Use physics. First you'll need to establish this:

1. Hovercraft physics principles

The hovercraft's engines will produce an upwards force of magnitude F, that is opposite in direction to the gravitational force G. The vertical component of the sum of all forces acting on the hovercraft at any given time will be:

sum_of_forces.y = G - F

The First Law of Newton says that force equals mass times acceleration. If the hovercraft's mass is m and the gravitational acceleration is 9.8 [m/s2], then G = 9.8 * m. As for F, its acceleration will be variable, so we'll call it f. Therefore, F = f * m. Replacing G and F in the equation above, we have:

sum_of_forces.y = 9.8 * m - f * m;
sum_of_forces.y = (9.8 - f) * m;

All you care about is the acceleration, which we'll name a:

a.y = sum_of_forces.y / m
a.y = 9.8 - f

The value of a.y should be recalculated every time f changes, or to make things simpler, it should be recalculated on every frame.
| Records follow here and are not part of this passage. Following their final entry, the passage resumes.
(* ===== verification/HarnessNeverlur.v ===== *)
(** * The services of neverlur that the test harness starts (internal/testharness/neverlur.go)

    [startNeverlurSide] starts the configuration server, the content server, the mixers and
    the key server of neverlur, publishes two configurations that the harness signs, and runs
    two coordinators. The servers are neverlur's: what starting each answers is an argument,
    and what it is started with, signed and published is kept. *)

From Stdlib Require Import ZArith Lia.
From stdpp Require Import base numbers strings gmap list.
From S2P Require Import Prelude External GoStrings Paths Json Settings ConvoConfig Startup.

Inductive stage_error := Wrap (stage : string).

(** [if err != nil { return wrap(stage, err) }] *)
Definition need {S A} (name : string) (o : option A) : go S stage_error A :=
  match o with Some a => mret a | None => throw (Wrap name) end.
Definition check {S} (name : string) (ok : bool) : go S stage_error unit :=
  if ok then mret () else throw (Wrap name).

(** What a computation that returned went through. *)
Section inversion.
Context {S : Type}.
Implicit Types s : S.

Lemma need_run {A} name (o : option A) s s' a : need name o s = (s', Ret a) → s' = s ∧ o = Some a.
Proof. destruct o; [|done]. by intros [= <- <-]. Qed.

Lemma check_run name ok s s' u : check name ok s = (s', Ret u) → s' = s ∧ ok = true.
Proof. destruct ok; [|done]. by intros [= <-]. Qed.

Lemma bind_run {E A B} (m : go S E A) (f : A → go S E B) s s' b :
  (m ≫= f) s = (s', Ret b) → ∃ s1 a, m s = (s1, Ret a) ∧ f a s1 = (s', Ret b).
Proof. rewrite go_bind_unfold. destruct (m s) as [s1 [a| | |]]; naive_solver. Qed.

End inversion.

(** What [Close] has to do, named by what it closes. *)
Inductive cleanup :=
| CloseConfigHTTP
| CloseCDN
| CloseMixchain
| ClosePKG
| CloseDialing
| CloseAddFriend
| CloseCoordinatorHTTP
| CloseConvoMixers
| CloseConvoCoordinator
| CloseConvoHTTP.

(** What neverlur's packages name: the public sides of its mixers and key servers, and the
    versions of its configurations. *)
Class NeverlurLib := mkNeverlurLib {
  MixServer : Type;
  PKGServer : Type;
  SignedConfigVersion : Z;
  AddFriendConfigVersion : Z;
  DialingConfigVersion : Z
}.

(** ** Signed configurations *)

Section configs.
Context `{Signature} `{NeverlurLib}.

(** A coordinator, a content server or a registrar: its key and address. *)
Record endpoint := mkEndpoint { ep_Key : bytes; ep_Address : string }.

Record AddFriendConfig := mkAddFriendConfig {
  af_Version : Z;
  af_Coordinator : endpoint;
  af_PKGServers : list PKGServer;
  af_MixServers : list MixServer;
  af_CDNServer : endpoint;
  af_Registrar : endpoint
}.

Record DialingConfig := mkDialingConfig {
  dl_Version : Z;
  dl_Coordinator : endpoint;
  dl_MixServers : list MixServer;
  dl_CDNServer : endpoint
}.

Inductive inner_config :=
| InnerAddFriend (c : AddFriendConfig)
| InnerDialing (c : DialingConfig)
| InnerConvoConfig (c : ConvoConfig).

(** The guardian of the harness: its two key pairs; signing with the second one can fail. *)
Record guardian := mkGuardian { EdPub : bytes; EdPriv : bytes; PQPub : bytes; PQSign : bytes → option bytes }.

(** Times are in nanoseconds. *)
Record signed_config := mkSigned {
  sc_Version : Z;
  MinClientVersion : Z;
  Created : Z;
  Expires : Z;
  Service : string;
  Inner : inner_config;
  Guardians : list (bytes * bytes);                 (* the two public keys of each *)
  Signatures : list (bytes * (bytes * bytes))       (* by the first key: the two signatures *)
}.

(** The readings of the clock at [Created] and at [Expires]. *)
Definition new_config (clock : Z * Z) (service : string) (inner : inner_config) : signed_config :=
  mkSigned SignedConfigVersion SignedConfigVersion clock.1 (clock.2 + 3600 * 10 ^ 9) service inner [] [].

Definition set_signatures (guardians : list (bytes * bytes)) (signatures : list (bytes * (bytes * bytes)))
    (c : signed_config) : signed_config :=
  mkSigned (sc_Version c) (MinClientVersion c) (Created c) (Expires c) (Service c) (Inner c) guardians signatures.

End configs.

Section neverlur.
Context `{Signature} `{NeverlurLib}.

(** [SigningMessage] of a configuration, which covers its guardians. *)
Context (SigningMessage : signed_config → bytes).

Definition signConfigInPlace (g : guardian) (conf : signed_config) : outcome stage_error signed_config :=
  let guardians := [(EdPub g, PQPub g)] in
  let conf := set_signatures guardians [] conf in
  let msg := SigningMessage conf in
  let sigEd := sig_Sign (EdPriv g) msg in
  match PQSign g msg with
  | None => Err (Wrap "signConfigInPlace pqsig.Sign")
  | Some sigPQ => Ret (set_signatures guardians [(EdPub g, (sigEd, sigPQ))] conf)
  end.

(** ** Starting *)

(** A coordinator of neverlur; the waits are in seconds. *)
Record nl_coordinator := mkNlCoordinator {
  nc_Service : string;
  nc_PrivateKey : bytes;
  nc_ConfigURL : string;
  nc_PKGWait : Z;
  nc_MixWait : Z;
  nc_RoundWait : Z;
  nc_NumMailboxes : Z;
  nc_PersistPath : string
}.

Record neverlur_side := mkNeverlurSide {
  neverlurCfgServer : option (list signed_config);   (* what was published, the last first *)
  neverlurCfgClient : option string;          (* the URL the clients fetch from *)
  NeverlurCDN : option endpoint;
  NeverlurMixers : option (list MixServer);
  NeverlurPKG : option PKGServer;
  harness_AddFriendConfig : option signed_config;
  harness_DialingConfig : option signed_config;
  NeverlurCoordinator : option nl_coordinator;
  neverlurCoord : option endpoint;
  cleanups : list cleanup
}.

Definition eta_side (s : neverlur_side) : neverlur_side :=
  mkNeverlurSide (neverlurCfgServer s) (neverlurCfgClient s) (NeverlurCDN s) (NeverlurMixers s) (NeverlurPKG s)
    (harness_AddFriendConfig s) (harness_DialingConfig s) (NeverlurCoordinator s) (neverlurCoord s) (cleanups s).

Definition set_cfgServer v (s : neverlur_side) : neverlur_side := ltac:(set_field eta_side neverlurCfgServer v s).
Definition set_cfgClient v (s : neverlur_side) : neverlur_side := ltac:(set_field eta_side neverlurCfgClient v s).
Definition set_CDN v (s : neverlur_side) : neverlur_side := ltac:(set_field eta_side NeverlurCDN v s).
Definition set_Mixers v (s : neverlur_side) : neverlur_side := ltac:(set_field eta_side NeverlurMixers v s).
Definition set_PKG v (s : neverlur_side) : neverlur_side := ltac:(set_field eta_side NeverlurPKG v s).
Definition set_AddFriendConfig v (s : neverlur_side) : neverlur_side :=
  ltac:(set_field eta_side harness_AddFriendConfig v s).
Definition set_DialingConfig v (s : neverlur_side) : neverlur_side :=
  ltac:(set_field eta_side harness_DialingConfig v s).
Definition set_Coordinator v (s : neverlur_side) : neverlur_side := ltac:(set_field eta_side NeverlurCoordinator v s).
Definition set_Coord v (s : neverlur_side) : neverlur_side := ltac:(set_field eta_side neverlurCoord v s).
Definition set_side_cleanups v (s : neverlur_side) : neverlur_side := ltac:(set_field eta_side cleanups v s).

Definition no_side : neverlur_side := mkNeverlurSide None None None None None None None None None [].

(** What starting the parts answers; a coordinator can fail to persist, to load or to run. *)
Record neverlur_answers := mkNeverlurAnswers {
  cfg_created : bool;
  cfg_listen : option string;
  nl_private : option bytes;
  nl_listen : option string;
  cdn : endpoint;
  mixchain_of : nat → bytes → list MixServer;     (* as many mixers, for a coordinator's key *)
  pkg : option PKGServer;
  addFriend_clock : Z * Z;
  dialing_clock : Z * Z;
  publish : signed_config → bool;
  addFriend_starts : bool * bool * bool;
  dialing_starts : bool * bool * bool
}.

Abbreviation starting_side := (go neverlur_side stage_error).

Definition register_side (c : cleanup) : starting_side unit :=
  modify (λ s, set_side_cleanups (cleanups s ++ [c]) s).

(** A configuration is signed and set as the current one. *)
Definition sign_and_set (publish : signed_config → bool) (g : guardian) (sign_stage set_stage : string)
    (conf : signed_config) : starting_side signed_config :=
  match signConfigInPlace g conf with
  | Ret signed =>
      check set_stage (publish signed);;
      modify (λ s, set_cfgServer ((signed ::.) <$> neverlurCfgServer s) s);;
      mret signed
  | _ => throw (Wrap sign_stage)
  end.

(** [Persist], [LoadPersistedState] and [Run] of a coordinator. *)
Definition start_side_coordinator (persist load run : string) (starts : bool * bool * bool) : starting_side unit :=
  let '(p, l, r) := starts in
  check persist p;; check load l;; check run r.

Definition addFriendSrv (coordPriv : bytes) (url tmpDir : string) : nl_coordinator :=
  mkNlCoordinator "AddFriend" coordPriv url 1 1 2 1 (Join tmpDir "addfriend-coordinator-state").

Definition startNeverlurSide (a : neverlur_answers) (g : guardian) (mixers : nat) (tmpDir : string)
    : starting_side unit :=
  check "config.CreateServer" (cfg_created a);;
  cfgAddr ← need "config-server net.Listen" (cfg_listen a);
  register_side CloseConfigHTTP;;
  let cfgClient := ("http://" ++ cfgAddr)%string in
  modify (set_cfgServer (Some []));;
  coordPriv ← need "coordinator key" (nl_private a);
  let coordPub := sig_Public coordPriv in
  coordAddr ← need "coordinator edtls.Listen" (nl_listen a);
  let coord := mkEndpoint coordPub coordAddr in
  modify (set_CDN (Some (cdn a)));;
  register_side CloseCDN;;
  let mixchain := mixchain_of a mixers coordPub in
  modify (set_Mixers (Some mixchain));;
  register_side CloseMixchain;;
  pkgInst ← need "mock.LaunchPKG" (pkg a);
  modify (set_PKG (Some pkgInst));;
  register_side ClosePKG;;
  addFriendConf ← sign_and_set (publish a) g "sign AddFriend config" "set AddFriend config"
    (new_config (addFriend_clock a) "AddFriend"
       (InnerAddFriend (mkAddFriendConfig AddFriendConfigVersion coord [pkgInst] mixchain (cdn a) coord)));
  modify (set_AddFriendConfig (Some addFriendConf));;
  dialingConf ← sign_and_set (publish a) g "sign Dialing config" "set Dialing config"
    (new_config (dialing_clock a) "Dialing"
       (InnerDialing (mkDialingConfig DialingConfigVersion coord mixchain (cdn a))));
  modify (set_DialingConfig (Some dialingConf));;
  start_side_coordinator "addFriend Persist" "addFriend LoadPersistedState" "addFriend Run" (addFriend_starts a);;
  modify (set_Coordinator (Some (addFriendSrv coordPriv cfgClient tmpDir)));;
  start_side_coordinator "dialing Persist" "dialing LoadPersistedState" "dialing Run" (dialing_starts a);;
  register_side CloseDialing;;
  register_side CloseAddFriend;;
  register_side CloseCoordinatorHTTP;;
  modify (set_Coord (Some coord));;
  modify (set_cfgClient (Some cfgClient)).

(** ** What a signed configuration and a started side are *)

(** The guardian is the only one, and its signature is on what is signed. *)
Definition signed_by (g : guardian) (conf : signed_config) : Prop :=
  let unsigned := set_signatures (Guardians conf) [] conf in
  Guardians conf = [(EdPub g, PQPub g)] ∧
  ∃ ed pq, Signatures conf = [(EdPub g, (ed, pq))] ∧
    sig_Verify (EdPub g) (SigningMessage unsigned) ed = true ∧ PQSign g (SigningMessage unsigned) = Some pq.

Lemma signConfigInPlace_ok `{!SignatureLaws} g conf signed :
  EdPub g = sig_Public (EdPriv g) → signConfigInPlace g conf = Ret signed →
  Service signed = Service conf ∧ Inner signed = Inner conf ∧ signed_by g signed.
Proof.
  intros Hg. unfold signConfigInPlace. destruct (PQSign g _) as [pq|] eqn:E; [|done].
  intros [= <-]. split; [done|]. split; [done|]. split; [done|]. eexists _, pq. split; [done|].
  split; [|done]. cbn. rewrite Hg. apply Verify_Sign.
Qed.

(** The two configurations are signed, published, and name the parts that run. *)
Definition side_ok (g : guardian) (mixers : nat) (tmpDir : string) (a : neverlur_answers) (s : neverlur_side) : Prop :=
  ∃ coord private pkgInst af dl url,
    neverlurCoord s = Some coord ∧ nl_private a = Some private ∧ ep_Key coord = sig_Public private ∧
    NeverlurMixers s = Some (mixchain_of a mixers (ep_Key coord)) ∧
    NeverlurPKG s = Some pkgInst ∧ NeverlurCDN s = Some (cdn a) ∧ 
    neverlurCfgClient s = Some url ∧ NeverlurCoordinator s = Some (addFriendSrv private url tmpDir) ∧
    harness_AddFriendConfig s = Some af ∧ harness_DialingConfig s = Some dl ∧
    neverlurCfgServer s = Some [dl; af] ∧ signed_by g af ∧ signed_by g dl ∧
    Inner af =
      InnerAddFriend (mkAddFriendConfig AddFriendConfigVersion coord [pkgInst] (mixchain_of a mixers (ep_Key coord)) (cdn a) coord) ∧
    Inner dl = InnerDialing (mkDialingConfig DialingConfigVersion coord (mixchain_of a mixers (ep_Key coord)) (cdn a)) ∧
    Service af = "AddFriend" ∧ Service dl = "Dialing" ∧
    cleanups s = [CloseConfigHTTP; CloseCDN; CloseMixchain; ClosePKG; CloseDialing; CloseAddFriend; CloseCoordinatorHTTP].

Lemma sign_and_set_run `{!SignatureLaws} pub g ss st conf s s' signed :
  EdPub g = sig_Public (EdPriv g) → sign_and_set pub g ss st conf s = (s', Ret signed) →
  s' = set_cfgServer ((signed ::.) <$> neverlurCfgServer s) s ∧ pub signed = true ∧
  Service signed = Service conf ∧ Inner signed = Inner conf ∧ signed_by g signed.
Proof.
  intros Hg. unfold sign_and_set. destruct (signConfigInPlace g conf) as [x| | |] eqn:E; try done.
  intros (s1 & u & [-> Hp]%check_run & E1)%bind_run. injection E1 as <- <-.
  apply signConfigInPlace_ok in E as (? & ? & ?); [|done]. done.
Qed.

Lemma start_side_coordinator_run p l r starts s s' u :
  start_side_coordinator p l r starts s = (s', Ret u) → s' = s.
Proof.
  destruct starts as [[x y] z]. unfold start_side_coordinator.
  intros (? & ? & [-> _]%check_run & (? & ? & [-> _]%check_run & [-> _]%check_run)%bind_run)%bind_run. done.
Qed.

Lemma startNeverlurSide_ok `{!SignatureLaws} a g mixers tmpDir s u :
  EdPub g = sig_Public (EdPriv g) → startNeverlurSide a g mixers tmpDir no_side = (s, Ret u) →
  side_ok g mixers tmpDir a s.
Proof.
  intros Hg. unfold startNeverlurSide.
  intros (s1 & [] & [-> _]%check_run & (s2 & addr & [-> _]%need_run & E)%bind_run)%bind_run.
  cbv beta in E. apply bind_run in E as (s3 & [] & [= <-] & E). apply bind_run in E as (s4 & [] & [= <-] & E).
  apply bind_run in E as (s5 & private & [-> Hpriv]%need_run & E).
  apply bind_run in E as (s6 & coordAddr & [-> _]%need_run & E). cbv zeta in E.
  do 4 apply bind_run in E as (? & [] & [= <-] & E).
  apply bind_run in E as (s7 & pkgInst & [-> _]%need_run & E).
  do 2 apply bind_run in E as (? & [] & [= <-] & E).
  apply bind_run in E as (s8 & af & (-> & _ & Vaf & Iaf & Saf)%sign_and_set_run & E); [|done].
  apply bind_run in E as (? & [] & [= <-] & E).
  apply bind_run in E as (s9 & dl & (-> & _ & Vdl & Idl & Sdl)%sign_and_set_run & E); [|done].
  apply bind_run in E as (? & [] & [= <-] & E).
  apply bind_run in E as (s10 & [] & ->%start_side_coordinator_run & E).
  apply bind_run in E as (? & [] & [= <-] & E).
  apply bind_run in E as (s11 & [] & ->%start_side_coordinator_run & E).
  do 4 apply bind_run in E as (? & [] & [= <-] & E). injection E as <- _.
  exists (mkEndpoint (sig_Public private) coordAddr), private, pkgInst, af, dl, ("http://" ++ addr)%string. split_and!; try done.
Qed.

End neverlur.
Definition set_side v (h : Harness) : Harness := ltac:(set_field eta_Harness side v h).
Definition set_mixers v (h : Harness) : Harness := ltac:(set_field eta_Harness GjallarhornConvoMixers v h).
Definition set_config v (h : Harness) : Harness := ltac:(set_field eta_Harness harness_ConvoConfig v h).
Definition set_coordinator_key v (h : Harness) : Harness := ltac:(set_field eta_Harness coordinator_key v h).
Definition set_coordinator_round v (h : Harness) : Harness := ltac:(set_field eta_Harness coordinator_round v h).
Definition set_disk v (h : Harness) : Harness := ltac:(set_field eta_Harness harness_disk v h).
Definition on_side (f : neverlur_side → neverlur_side) (h : Harness) : Harness := set_side (f (side h)) h.

Abbreviation starting := (go Harness stage_error).

Definition register (c : cleanup) : starting unit :=
  modify (on_side (λ s, set_side_cleanups (cleanups s ++ [c]) s)).

(** What the system answers while the convo side starts. *)
Record answers := mkAnswers {
  coord_private : option bytes;
  coord_listen : option string;
  mixer_key : nat → option bytes;
  mixer_listen : nat → option string;
  convo_clock : Z * Z;
  publish_convo : signed_config → bool;
  disk_io : io
}.

Definition persist_path (tmpDir : string) : string := Join tmpDir "convo-coordinator-state".

(** The coordinator is new: it persists round 0, loads it back and runs. *)
Definition start_coordinator (a : answers) (tmpDir : string) : starting unit :=
  h ← get;
  let path := persist_path tmpDir in
  let '(d, saved) := Persist (disk_io a) path 0 (harness_disk h) in
  modify (set_disk d);;
  check "convo Persist" (match saved with Ret _ => true | _ => false end);;
  match LoadPersistedState path (files d) with
  | Ret round =>
      check "convo Run" (negb (bool_decide (path = "")));;
      modify (set_coordinator_round (Some round))
  | _ => throw (Wrap "convo LoadPersistedState")
  end.

Definition startGjallarhornSide (a : answers) (tmpDir : string) : starting unit :=
  coordPriv ← need "gjallarhorn coordinator key" (coord_private a);
  let coordPub := sig_Public coordPriv in
  coordAddr ← need "gjallarhorn coordinator edtls.Listen" (coord_listen a);
  h ← get;
  convoChain ← need "launchConvoMixchain"
    (match launchConvoMixchain (mixer_key a) (mixer_listen a) (gjallarhornMixers (opts h)) coordPub with
     | Ret c => Some c
     | _ => None
     end);
  modify (set_mixers (Some convoChain));;
  register CloseConvoMixers;;
  convoConf ← need "sign Convo config"
    (match signConfigInPlace SigningMessage (HarnessGuardian h) (new_config (convo_clock a) "Convo"
             (InnerConvoConfig (mkConvoConfig ConvoConfigVersion (mkCoordinatorConfig coordPub coordAddr)
                (chain_Servers convoChain)))) with
     | Ret signed => Some signed
     | _ => None
     end);
  _ ← need "publish Convo config" (neverlurCfgServer (side h));
  check "publish Convo config" (publish_convo a convoConf);;
  modify (on_side (λ s, set_cfgServer ((convoConf ::.) <$> neverlurCfgServer s) s));;
  modify (set_config (Some convoConf));;
  start_coordinator a tmpDir;;
  modify (set_coordinator_key (Some coordPriv));;
  register CloseConvoCoordinator;;
  register CloseConvoHTTP.

(** What [New] comes to: a harness, or a call of [Fatalf] that leaves what was built so far. *)
Inductive new_result :=
| Started (h : Harness)
| Fatal (left_over : option Harness).
(* ===== verification/ServerMain.v ===== *)
(** * The server programs (cmd/gjallarhorn-mixer, cmd/gjallarhorn-coordinator)

    Each [main] either makes the files a server needs ([-init]) or reads them back and serves.
    The disk is that of [Persist]; what the system, the configuration server and the user (who is
    asked before a file is overwritten) answer is an argument. A [log.Fatal] is an error, with the
    reason; the last call of each [main] serves until it fails, and what it serves with is the
    result. *)

From Stdlib Require Import ZArith Lia.
From stdpp Require Import base numbers strings sets gmap fin_maps list.
From S2P Require Import Prelude GoStd Json GoStrings Paths External Settings Convo Mixnet ConvoMix ConvoConfig Coordinator Client Persist CmdConf Toml.

(** ** Files and messages *)

(** [ioutil.WriteFile]: the file is cut and written in place. *)
Record write_answers := mkWriteAnswers { wr_open : bool; wr_short : option nat; wr_close : bool }.

Definition WriteFile {E} (r : write_answers) (why : E) (path : string) (data : bytes) : go Disk E unit :=
  if wr_open r then
    on_disk (<[path := []]>);;
    on_disk (<[path := match wr_short r with None => data | Some n => take n data end]>);;
    match wr_short r with
    | Some _ => throw why
    | None => if wr_close r then mret () else throw why
    end
  else throw why.

Inductive fatal :=
| MkdirFailed
| WriteConfigFailed
| PersistInitFailed
| ReadConfigFailed
| ParseConfigFailed
| LogsFailed
| CurrentConfigFailed
| LoadStateFailed
| ListenFailed
| RunFailed.

(** [if err != nil { log.Fatal(err) }] *)
Definition must {S A} (why : fatal) (o : option A) : go S fatal A :=
  match o with Some a => mret a | None => throw why end.
Definition must_ok {S} (why : fatal) (ok : bool) : go S fatal unit :=
  if ok then mret () else throw why.

Section programs.
Context `{NaCl} `{Onionbox} `{Signature} `{SignedConfigs}.
(** Of neverlur: the base-32 encoding of keys, [toml.Unmarshal] into either configuration, and
    [cmdutil.Overwrite], which asks the user. *)
Context (printable : Z → bool) (EncodeBytes : bytes → string).
Context (read_mixer : bytes → option MixerConfig) (read_coordinator : bytes → option CoordinatorConfig).
Context (Overwrite : gmap string bytes → string → bool).

Abbreviation program := (go Disk fatal).

Definition mkdir_ok (made : bool) : program unit := must_ok MkdirFailed made.

(** [ioutil.ReadFile] and [toml.Unmarshal] *)
Definition read_config {A} (unmarshal : bytes → option A) (path : string) : program A :=
  d ← get;
  data ← must ReadConfigFailed (files d !! path);
  must ParseConfigFailed (unmarshal data).

(** ** The mixer *)

(** What [-init] comes to, or what is served. *)
Inductive ended (A : Type) := Initialized | Serving (a : A).

Record mixer_answers := mkMixerAnswers {
  ma_mkdir : bool;
  ma_key : option bytes;
  ma_write : write_answers;
  ma_logs : bool;
  ma_current : option SignedConfig;
  ma_listen : bool
}.
(* ===== verification/ClientConnExamples.v ===== *)
(** * The connection of a client on concrete inputs

    [session_safe] for a client that connects and starts the round of [SystemExamples], and
    what an old goroutine does to a new connection. *)

From Stdlib Require Import ZArith Lia.
From stdpp Require Import base numbers strings gmap fin_maps list.
From S2P Require Import Prelude GoStd Json External Settings Convo ConvoConfig Coordinator Client SystemExamples ClientConn Persist.

Local Existing Instance Toy.nacl.
Local Existing Instance Toy.onionbox.
Local Existing Instance Toy.signature.
Local Existing Instance SystemExamples.configs.

Definition dial_as (n : nat) (addr : string) (key : bytes) : option nat := Some n.

Definition connected : session := (connect true (Some signed) (dial_as 0) (mkSession zero_Client [] ∅)).1.

Definition with_round : session :=
  (in_client (convoMux (NewRoundMessage 0 None true announced)) connected).1.

Lemma connected_reachable : reachable zero_Client connected.
Proof.
  eapply (reachable_step _ (mkSession zero_Client [] ∅) _ _ (Ret ())); [constructor| |done].
  refine (step_connect true (Some signed) (dial_as 0) (mkSession zero_Client [] ∅) _).
  intros addr key conn [= <-]. by apply not_elem_of_empty.
Qed.

Lemma with_round_reachable : reachable zero_Client with_round.
Proof.
  eapply (reachable_step _ connected _ _ (Ret ())); [exact connected_reachable| |done].
  refine (step_message 0%nat (NewRoundMessage 0 None true announced) connected _). left.
Qed.

(** An announcement of the next round, under a configuration that cannot be written to disk. *)
Definition unpersisted : action :=
  DoMessage 0%nat (NewRoundMessage 0 (Some [signed]) false
    (mkNewRound (nr_Round announced + 1) "newer" (nr_MixSettings announced) (nr_MixSignatures announced) (nr_EndTime announced))).


(** ** A goroutine that leaves late

    The client closes its first connection and connects again before the goroutine of the first
    has cleared [conn]: the new connection is served, but the client does not have it. *)

Definition closed : session := (in_client CloseConvo connected).1.
Definition leaving : session := mkSession (client closed) [(0%nat, Leaving)] (dialed closed).
Definition again : session := (connect true (Some signed) (dial_as 1) leaving).1.
Definition left_late : session :=
  mkSession (set_client_conn None (client again)) [(1%nat, Serving)] (dialed again).

Lemma left_late_reachable : reachable zero_Client left_late.
Proof.
  eapply (reachable_step _ again _ _ (Ret ())); [|exact (step_leave [] 0%nat [(1%nat, Serving)] again eq_refl)|done].
  eapply (reachable_step _ leaving _ _ (Ret ())); [| |done].
  - eapply (reachable_step _ closed _ _ (Ret ())); [|exact (step_disconnect [] 0%nat [] closed eq_refl)|done].
    eapply (reachable_step _ connected _ _ (Ret ())); [exact connected_reachable|exact (step_close connected)|done].
  - refine (step_connect true (Some signed) (dial_as 1) leaving _).
    intros addr key conn [= <-]. vm_compute. set_solver.
Qed.

Example late_leave_drops_connection :
  goroutines left_late = [(1%nat, Serving)] ∧
  (LatestRound (client left_late)).2 = Err NotConnected ∧
  (CloseConvo (client left_late)).2 = Ret None.
Proof. vm_compute. done. Qed.

(** A round announced without signatures makes the goroutine that runs it panic. *)
Example missing_signatures_panic :
  let bare := mkNewRound (nr_Round announced) (nr_ConfigHash announced) (nr_MixSettings announced) []
    (nr_EndTime announced) in
  let s := (in_client (convoMux (NewRoundMessage 0 None true bare)) connected).1 in
  client_jobs (client s) = [mkRunJob 0%nat bare] ∧
  (runRound 0 0 0 [] (λ _, []) (mkRunJob 0%nat bare) (client s)).2 = Panic.
Proof. split; reflexivity. Qed.

(** The configuration a client loaded from disk plays no part in connecting: the one that was
    fetched replaces it unchecked. *)
Lemma ConnectConvo_replaces_config conf c c' n dial :
  ConnectConvo true (Some conf) dial c = (c', Ret n) →
  convoConfig c' = Some conf ∧ convoConfigHash c' = config_Hash conf.
Proof.
  unfold ConnectConvo. rewrite go_bind_unfold. cbn [lift].
  destruct (as_ConvoConfig (config_Inner conf)) as [inner|]; [|done]. cbn [or_panic].
  destruct (dial _ _); [|done]. by intros [= <- <-].
Qed.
The y component of the hovercraft's velocity will be called v.y. Speed changes based on acceleration, and since you're recalculating the acceleration on every frame, you'll do the same with the velocity:

v.y = v.y + a.y;

And consequently the position. But you probably knew that already:

y = y + v.y;

2. Accelerating based on distance to the ground

Now let's get to the fun part. The hovercraft's vertical acceleration must vary according to its distance from the ground, right? So if h is the distance from the hovercraft to the ground, both F (the upwards force opposed to gravity) and f (the upwards acceleration) are functions of it. Therefore, our previous equation F = f * m is now:

F (h) = f (h) * m

In order to keep the hovercraft floating at a constant height IDEAL_HEIGHT from the ground, F must be equal or greater to the magnitude of the gravitational force. Therefore, this must be true:

F (IDEAL_HEIGHT) = 9.8 * m

and since F = f * m, this must be true:

f (IDEAL_HEIGHT) = 9.8

As the hovercraft nears the ground, f should increase. But to be realistic, we'll want to cap f at a maximum value of f_max. And as the hovercraft gets farther away from the ground, it should push less. With that in mind, f(h) must fulfill these two conditions:

f (0)                = f_max;
f (IDEAL_HEIGHT)     = 9.8;
f (h > IDEAL_HEIGHT) < 9.8;

The simplest possible solution here is to make f (h) a linear function of the form:

f (h) = m * h + b

To find the m and b factors, we do:

m = (9.8 - f_max) / (IDEAL_HEIGHT - 0) = (9.8 - f_max) / IDEAL_HEIGHT
b = f (0) = f_max

Therefore f(h) looks like this:

f (h) = h * (9.8 - f_max) / IDEAL_HEIGHT + f_max

In pseudocode:

function f ( h ) {
    return max ( 0, h * (9.8 - f_max) / IDEAL_HEIGHT + f_max );
}

(Note that I'm using the max() function to prevent f from becoming negative.)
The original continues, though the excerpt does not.